Thank you. Thank you. Our last question comes from Todd Fowler with KeyBank. Please proceed with your questions.
Hey, great. Thanks, and good morning. So, Mari, I'm not sure if you have any information that shows with the improvement in the service metrics, is your sense that your pricing, your core pricing, is maybe below that of peers? And so do you have an opportunity to move yields up maybe stronger than where the industry is going forward, or do you think you're relatively kind of in line with where the industry is? And then secondly, I think you addressed this a little bit, but weight per shipment came down in a quarter that probably had some positive impact on yields. It sounds like that's something maybe with some of the mixed changes that we should expect going forward.

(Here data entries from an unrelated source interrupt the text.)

(** Modelled from the spec: the gate library and the simulator backend
    ([AerSimulator], [backend.run], [get_counts]) are imported by the script
    and are not among its sources.  One operation on the cells, after the
    operation kinds of the data model: Set initialises a cell that starts at 0
    to 1, ConditionalInvert flips the target iff the control holds 1, Readout
    copies the source cell into the slot (the measurement model is ideal), a
    barrier does nothing.  A cell or slot out of range gives no state. *)
Definition execute (i : instruction) (m : machine) : option machine :=
  match i with
  | XGate q =>
      v ← cells m !! q;
      Some (Machine (<[q := negb v]> (cells m)) (slots m))
  | CXGate c t =>
      vc ← cells m !! c;
      vt ← cells m !! t;
      Some (Machine (if vc : bool then <[t := negb vt]> (cells m) else cells m)
                    (slots m))
  | Barrier => Some m
  | Measure q s =>
      v ← cells m !! q;
      _ ← slots m !! s;
      Some (Machine (cells m) (<[s := v]> (slots m)))
  end.

Fixpoint execute_all (prog : list instruction) (m : machine) : option machine :=
  match prog with
  | [] => Some m
  | i :: prog' => m' ← execute i m; execute_all prog' m'
  end.

(** The instructions that precede the readout. *)
Fixpoint before_readout (prog : list instruction) : list instruction :=
  match prog with
  | [] => []
  | Measure _ _ :: _ => []
  | i :: prog' => i :: before_readout prog'
  end.

(** The accumulator (cell 2) immediately before the readout. *)
Definition accumulator (net : QuantumCircuit) : option bool :=
  m ← execute_all (before_readout (QuantumCircuit.data net)) (initial net);
  cells m !! 2%nat.

(** Modelled from the spec: the structural invariants of a network
    description, which the simulator validates.  Three cells and one slot;
    without the barriers, up to two Set operations on distinct input cells,
    then ConditionalInvert(0,2), ConditionalInvert(1,2), then the one
    Readout(2, slot 0). *)
Definition is_set (i : instruction) : bool :=
  match i with
  | XGate q => bool_decide (q < 2)%nat
  | _ => false
  end.

Definition well_formed (net : QuantumCircuit) : bool :=
  let ops := operations net in
  let n := (List.length ops - 3)%nat in
  bool_decide (QuantumCircuit.num_qubits net = 3%nat)
  && bool_decide (QuantumCircuit.num_clbits net = 1%nat)
  && bool_decide (n ≤ 2)%nat
  && forallb is_set (take n ops)
  && bool_decide (NoDup (take n ops))
  && bool_decide (drop n ops = [CXGate 0 2; CXGate 1 2; Measure 2 0]).

(** The key under which a readout value is counted. *)
Definition key_of (b : bool) : string := if b then "1" else "0".

(** A frequency table: a Python [dict] from readout key to count, as its items
    in insertion order. *)
Definition FrequencyTable : Type := list (string * Z).

Definition keys (table : FrequencyTable) : list string := table.*1.

Fixpoint table_get (table : FrequencyTable) (k : string) : option Z :=
  match table with
  | [] => None
  | (k', n) :: table' => if decide (k = k') then Some n else table_get table' k
  end.

Definition total (table : FrequencyTable) : Z :=
  foldr (fun kn acc => kn.2 + acc) 0 table.

(** One more occurrence of key [k]: [table[k] = table.get(k, 0) + 1]. *)
Fixpoint record (k : string) (table : FrequencyTable) : FrequencyTable :=
  match table with
  | [] => [(k, 1)]
  | (k', n) :: table' =>
      if decide (k = k') then (k', n + 1) :: table'
      else (k', n) :: record k table'
  end.

(** The running tally over the outcomes in the order they arrive. *)
Definition aggregate (outcomes : list bool) : FrequencyTable :=
  foldl (fun table b => record (key_of b) table) [] outcomes.

(** One repetition: evaluate the network from the initial state and sample
    slot 0. *)
Definition run_trial (net : QuantumCircuit) : result bool :=
  match execute_all (QuantumCircuit.data net) (initial net) with
  | Some m =>
      match slots m !! 0%nat with
      | Some b => ret b
      | None => raise MalformedNetworkError
      end
  | None => raise MalformedNetworkError
  end.

(** [n] independent repetitions, outcomes in trial order. *)
Fixpoint run_trials (n : nat) (net : QuantumCircuit) : result (list bool) :=
  match n with
  | O => ret []
  | S n' =>
      let* b := run_trial net in
      let* bs := run_trials n' net in
      ret (b :: bs)
  end.

(** Modelled from the spec: [simulate(network, trials)], standing for
    [backend.run(qc, shots=shots).result().get_counts(qc)], whose code is
    not among the sources.  A non-positive trial count and a malformed
    network are refused; otherwise every repetition is evaluated and tallied. *)
Definition simulate (network : QuantumCircuit) (trials : Z)
  : result FrequencyTable :=
  if trials <=? 0 then raise InvalidTrialCountError
  else if negb (well_formed network) then raise MalformedNetworkError
  else
    let* outcomes := run_trials (Z.to_nat trials) network in
    ret (aggregate outcomes).

(** ** Parity classifier *)

Definition Even : string := "Even".
Definition Odd : string := "Odd".

(** Lines 73 and 74 of the script: the first key of the counts, and its
    label.  The pair is (label, readout value). *)
Definition classify (counts : FrequencyTable) : result (string * string) :=
  let* parity_result_bit := list_getitem (keys counts) 0 in
  let parity := if decide (parity_result_bit = "0") then Even else Odd in
  ret (parity, parity_result_bit).

(** The classifier in the specification's words: the key of the greatest
    count, a tie going to ['0']; ['0'] is Even and ['1'] is Odd. *)
Definition better (best cand : string * Z) : string * Z :=
  if (best.2 <? cand.2) || ((best.2 =? cand.2) && bool_decide (cand.1 = "0"))
  then cand else best.

Definition dominant_spec (table : FrequencyTable) : option (string * Z) :=
  match table with
  | [] => None
  | kn :: table' => Some (foldl better kn table')
  end.

Definition classify_spec (table : FrequencyTable) : result (string * string) :=
  match dominant_spec table with
  | None => raise EmptyResultError
  | Some (k, _) => ret (if decide (k = "0") then Even else Odd, k)
  end.

(** ** The three stages composed, as the script runs them *)

Definition shots : Z := 1024.

Definition parity_check (input_state : string) (trials : Z)
  : result (string * string) :=
  let* qc := create_parity_check_circuit input_state in
  let* counts := simulate qc trials in
  classify counts.

(** ** Vocabulary of the statements *)

(** The circuit the builder returns for input bits [b0] and [b1]. *)
Definition parity_circuit (b0 b1 : bool) : QuantumCircuit :=
  QuantumCircuit.mk 3 1
    ((if b0 then [XGate 0] else []) ++ (if b1 then [XGate 1] else [])
     ++ [Barrier; CXGate 0 2; CXGate 1 2; Barrier; Measure 2 0]).

(** The input bit at position [i]: whether the character there is ['1']. *)
Definition input_bit (s : string) (i : nat) : bool :=
  bool_decide (String.get i s = Some "1"%char).

(** ** The script around the three stages *)

(** The options of both sidebar selectors, lines 38 and 39. *)
Definition options : list string := ["0"; "1"].
(* ===== verification/Prelude.v ===== *)
(** * A verification library for suchi's decision core

    suchi is a document archive: a Go server over one SQLite database, with a durable
    job outbox, a query language, filing systems with memberships, per-object grants,
    approval flows, automation rules, and a directory of links that renders the archive
    for other programs.  The files of this library translate the parts of the server
    that decide something (what is accepted, who may do it, what is written, in which
    order) and prove what those parts promise.

    ** Parts and files

    The files are listed bottom up; a file requires the ones of the parts it calls.

    - [Prelude], [GoStd], [Utf8], [GoTime], [FilePath], [Glob], [Sqlite]: the error monad
      [result] with its early-return notations and case tactics, and what the code uses of
      Go's language and standard library (byte strings, [strconv], [strings], UTF-8 with its
      replacement rule, the layout "2006-01-02", [path/filepath] with [Match]) and of SQLite
      (row ids, text length, trimming).  Strings are lists of bytes; a rune is a [Z].
    - [Asn] models [core/asn/asn.go]: serial-number prefixes, labels and values.
    - [DocSplit] models [core/pipeline/docsplit/docsplit.go]: from the decoded symbols
      of each page to the planned segments, with the slice accesses that could panic.
    - [Jobs] models [core/jobs/jobs.go] and the dead-job actions of
      [core/api/tasks.go]: the jobs table and its state machine.  The class
      [OutboxClient] is what a subscriber promises the dispatcher.
    - [Amount], [SearchQuery], [SearchLex], [SearchParse], [SearchCompile],
      [SearchComplete] model [core/searchquery], the amount parser of
      [core/customfield/amount.go], and the date values and roles of
      [core/intelligence]: text to tokens to clauses, resolution against the archive,
      SQL predicates with their arguments, completion.
    - [Principal] models the actor ([plugin-api/principal.go]), scopes
      ([core/auth/scope.go]), the token allowlist ([core/httpx/token_scopes.go],
      [distro/app/serve_token_policy.go]) and the demo guard
      ([core/httpx/demo_readonly.go]).
    - [Systems] models [core/jd/systems]: the directory of accounts, filing systems and
      memberships, with the constraints and triggers of the schema.
    - [Authz] and [AuthzFacts] model [core/authz]: [can], the batched [canDocuments], the
      WHERE clauses of listings as a small clause language with a text ([render]) and a
      meaning ([holds]), the store of groups and grants, and capabilities.
    - [ApprovalSpec], [Approvals], [ApprovalRunner] model [core/approvals]: validation of
      a flow; the tables and the transactions on them; handlers and the advance of a
      run, split as the code splits it into a plan on a snapshot and a guarded commit.
      [ApprovalFacts] holds the tables' invariant, [ApprovalProps] what follows for one
      run.
    - [CustomField], [CustomFieldApi] and [CustomFieldFacts] model [core/customfield]
      and [core/api/custom_fields.go], [custom_field_values.go]: the typed values and
      their handlers, the requests that define fields and write values.
    - [Slug], [Lang], [Mime] model [core/slug], [core/lang] and [core/mimeutil]: slugs of
      names, language codes with their hints and detector chain, the table of formats.
    - [Taxonomy], [TaxonomyFacts], [TaxonomyInvariant] and [TagTree] model
      [core/taxonomy] with the requests of [core/api/tags.go],
      [document_correspondents.go] and [taxonomy_crud.go]: tags, correspondents, the
      relations of documents to them, merges, and the tree of tags.
    - [Paths], [RenderTarget], [RenderJournal], [RenderInvariant], [RenderSteps],
      [RenderCalls] and [RenderView] model [core/render]: templates and the paths they
      make, the journal of published links, the renderer's calls as programs of atomic
      actions on a world that others change in between, and the view as a whole.
    - [Totp], [Factor], [FactorFacts] model the second factor of [plugins/local-auth].
    - [DocumentChange], [DocumentChangeFacts], [DocumentChangeProps] model
      [core/approvals/document_change.go] and [core/documentstate]: suggestions bound to
      the state they were made from, their review, and the automatic path.
    - [Automation], [AutomationFacts], [AutomationReplay], [AutomationProps],
      [AutomationStore], [AutomationRows] and [AutomationStoreProps] model
      [core/automations]: rules and their matching, the built-in actions over the
      archive's tables, the rows of rules with signatures and the duplicate check, and
      the questions put to the classifier.
    - [Access], [AccessFacts], [AccessSteps] and [AccessProps] model the requests that
      change who may enter what: [core/api/systems.go], [authz_helpers.go], [users.go],
      [tokens.go], [mobile_pairing.go], [saved_views.go] and the tokens of
      [plugins/local-auth], with the triggers that revoke on a loss of authority.
    - [Hex], [ShareLinks] and [ShareLinkProps] model [core/api/share_links.go]: links for
      strangers, their authority, unlocking, pages and downloads.
    - [Mailbox], [MailboxStore] and [MailboxProps] model [core/emailaccounts]: validation
      and changes of mailbox settings and the cursor of a mailbox.
    - [Trash], [TrashFacts] and [TrashProps] model [core/trash], [core/api/trash.go] and
      the moves of [documents.go] and [documents_bulk.go]: recovery, arrivals that meet a
      trashed document, permanent deletion over every table that refers to one.
    - [PresetFile], [PresetFileProps], [FilingSets] and [FilingSetProps] model
      [core/jd/presetfile], [core/jd/sets.go] and the replacements of
      [core/jd/preset_change.go]: files of filing trees and trees composed of built-in sets.

    The parts meet as in the program: the query resolver uses the amount parser and the
    date checks; the split planner uses the label parser; decisions and the approval
    engine read the directory of [Systems]; [currentActor] checks the principal, its
    token scopes and its entry to the run's system before a decision; the engine queues
    its advances in the outbox, whose dispatcher delivers a row at least once.  Document
    changes are an effect of the approval engine, write through the operations of
    [Taxonomy], [CustomField] and [Lang], and ask [Authz.can]; actions of automations
    write through the same operations, and queue the moves that the renderer of
    [RenderJournal] performs.  The access requests act on the directory of [Systems] and
    the stores of [Authz]; share links, and purges from Trash, check their principals
    against the same directory; a composed filing tree passes the check of
    [PresetFile].

    ** State and operations

    A table is a finite map from row ids to records (or from composite keys); a write
    transaction is a function from the tables to new tables or an error, and an error
    leaves the caller's tables as they were.  Go's (value, error) results are [result],
    a panic is an error constructor of its own, a loop over a slice is a fold or a
    Fixpoint over the list, a closure that assigns outer variables returns them.
    Machine integers are [Z]; where the code can leave the width, the wrap-around is
    written out ([wrap_i64] in the backoff, [ParseInt] and [ParseUint] with their range
    errors).  Times are nanoseconds in [Jobs] and Unix seconds elsewhere.  The columns
    of a document are split over the parts that write them; a part that only reads some
    takes them as an argument.

    ** What is shown

    - Archive labels: acceptance is exactly the grammar and range; labels round-trip.
    - Split plans: label segments tile the document, separator segments are the maximal
      runs of ordinary pages, and no page list makes the planner index out of range.
    - Outbox: an invariant over all interleavings of enqueueing, claiming, running,
      pruning, operator actions and crashes; the row each run leaves; claiming,
      reclaiming and pruning as exact functions; finalisation ends within six writes
      and a pass settles its batch; row ids can be reused by later jobs.
    - Queries: totality and bounds of the lexer and the parser, the round trip through
      the canonical spelling, resolution implies compilation with one argument per
      placeholder, no user text in the SQL, sound completion.
    - Authority: what a token or a demo visitor can reach; the boundary of systems that
      no role or grant crosses; agreement of the batched and the listing decisions with
      the single one; the effect of grants and revocations; the store's consistency;
      permanence of system identities; the filing-address round trip.
    - Approvals: validation accepts exactly the well-formed flows; an invariant over all
      interleavings of transactions and stale plans (each log replays to the current
      state, one task per entry, one active version per slug, revisions grow);
      redelivery has no further effect; who may decide and what a decision leaves; a
      decision advances the run; a timeout without a transition parks it for good.
    - Custom fields: what validation returns has the handler's type; over all requests
      stored values keep their field's type, choices and system; values read back.
    - Taxonomy: names and slugs stay unique per system and relations inside it; a merge
      leaves no reference to its source; when the tags stay a forest, and when not.
    - Rendered view: targets stay inside the directory; an invariant over every
      interleaving of calls, crashes, edits and purges; the journal implements a map from
      documents to projections; nothing of others is touched; an uninterrupted call
      publishes exactly the current target.
    - Second factor: a code is spent once over all interleavings; failures are counted
      and cost their waiting time.
    - Document changes: a reviewed change is written only on a current authorization and
      a fresh baseline, and consumes that baseline; what the automatic path may write.
    - Automations: a run commits whole rules in order, touches its document only, keeps
      it filed in its system and respects a title that a person owns; an action replayed
      settles; after a discard nothing else acts; rules, triggers, actions and questions
      stay consistent; a saved rule reads back.
    - Access: an invariant over all requests (links and shared views belong to users who
      hold that capability still, ids and tokens are never taken twice, an administrator
      can log in); what was revoked stays so; exactly what a change of an account or of
      the members of a system writes; who may do it.
    - Share links: a link opens only documents its creator may reach, and the page lists
      what can be downloaded.
    - Mailboxes: every stored row stays valid, over creation, change and disabling.
    - Trash: references stay whole over all sequences of moves and purges; a purge has
      present authority or an expired document, and removes exactly what it selects; what
      the sweep takes is what a restoration refuses.
    - Filing trees: what is read can be written and reads back as itself; exactly the
      selections of sets of distinct decades compose, each to a tree that is accepted.

    ** Fuel

    The lexer's loops get the length of the input, since every iteration consumes at
    least one byte; the parser gets the number of tokens, since every clause consumes
    one ([Parse_total] shows that neither runs out).  [finalize] gets the attempt limit
    ([finalize_spec]); the printer of integers gets twenty digits, enough for 64 bits.
    The loops of [Glob] get the length of the pattern, each turn consuming at least one
    byte of it.  [SetTagParent]'s walk has the hop limit of the code.  Everything else is
    structural.

    ** Parameters

    Not under the repository, hence arguments of the definitions that use them: the PDF
    rasterizer, the barcode reader and the directory listing ([DocSplit]); SQLite's
    choice among rows of equal order and the outcome of each write ([Jobs]); the route
    multiplexer of [net/http] ([Principal]); floats with their parser and printer, the
    tables of package [unicode] and its case mappings ([Amount], [SearchCompile],
    [CustomField], [Slug]); [url.Parse] and the texts of JSON values ([CustomField],
    [Automation], the records [platform] and [texts]; elsewhere values are kept
    decoded); Unicode folding of file names, content sniffing and media types ([Paths],
    [RenderTarget], [Mime]); HMAC-SHA1, SHA-256, the sealing of secrets and the password
    check ([Totp], [Factor]); regular expressions and [strings.EqualFold]
    ([Automation]); language detectors ([Lang]); HMAC-SHA256, digests, random tokens and
    the password verifier ([Access], [ShareLinks]); the normal form of saved filters
    ([Access]); the loading of certificates ([Mailbox]); the embedded preset files and
    the digest of a selection ([FilingSets]); TOML and HuML ([PresetFile] starts from the
    decoded document).  Laws that a theorem needs of them are
    its named hypotheses, each shown satisfiable by the theorem's witness.
    Interfaces that the repository calls through are arguments too: the query resolver,
    handlers other than the built-in ones, the assignee resolver, and the freshness
    check of the approval engine (instantiated in [DocumentChange]).

    ** Not modelled

    Log lines, error texts (a constructor each), audit rows other than the outbox's,
    driver failures other than failed writes, goroutine scheduling and the idle nudge
    of the dispatcher.  Whole parts: the HTTP handlers beyond those named above (request
    decoding and JSON projections around the modelled stores), the rows of the category
    tree and the import of a tree into them, the pipeline, format tools and ingestion
    (external programs, file systems and mail servers do their work), blobs and backups,
    settings, passwords and external login, the language-model plugin, and the user
    interface.  Next in order: the import of filing trees ([core/jd/importer]) over
    [PresetFile] and [Taxonomy], the remaining bulk edits, and refiling. *)
From Stdlib Require Export ZArith Lia Ascii.
From Stdlib Require String.
From stdpp Require Export base tactics option list gmap strings sorting.
Export String.StringSyntax.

Yeah, so first I'll address the second half of the question, then come back to the first one. So when we look at the third quarter, there were two dynamics. So weight per shipment helped a bit in terms of the weight per shipment coming down impacting yield positively. However, length of haul also went down. It's predominantly a mixed change where last year we saw more shipments outbound California, for example, and these are typically longer length of haul type shipments that impacted our length of haul coming down, which has a direct correlation to yield as well. So on a net-net basis, it was a slight drag on yield as opposed to a benefit for yield. Going back to your question on our price versus peers, our price is competitive versus some peers, and it's behind other peers. And we do believe that with the continuous improvements in service and getting our goal is to be best in class when it comes to our service metrics, and that would help with us accelerating our yield improvement as well.
Okay. Thanks for the time. Congratulations, Drew. Congratulations, Mario. Thank you.
Thank you. We've now reached the end of our question and answer session. I'll hand the floor back to management for closing remarks.
Thank you, operator. It's been an amazing journey. It's been an amazing decade. I feel lucky. I feel privileged and very gratified. I want to thank the shareholders, particularly those who have bought the shares when it was a fraction of where it is now and stuck with it and held onto it and made a lot of money. Thank you very much for your support. And I also want to thank the hundreds of thousands of team members who created, well, now after tomorrow, it will be three great companies. And I want to especially thank Mario and Drew for your commitment to bring the companies to a new level and achieve even greater heights than we've accomplished over the last decade and to prove our supporters right and our detractors wrong. Thanks, everyone. Have a great day.
This will conclude today's conference. Thank you for your participation. You may not disconnect your lines at this time.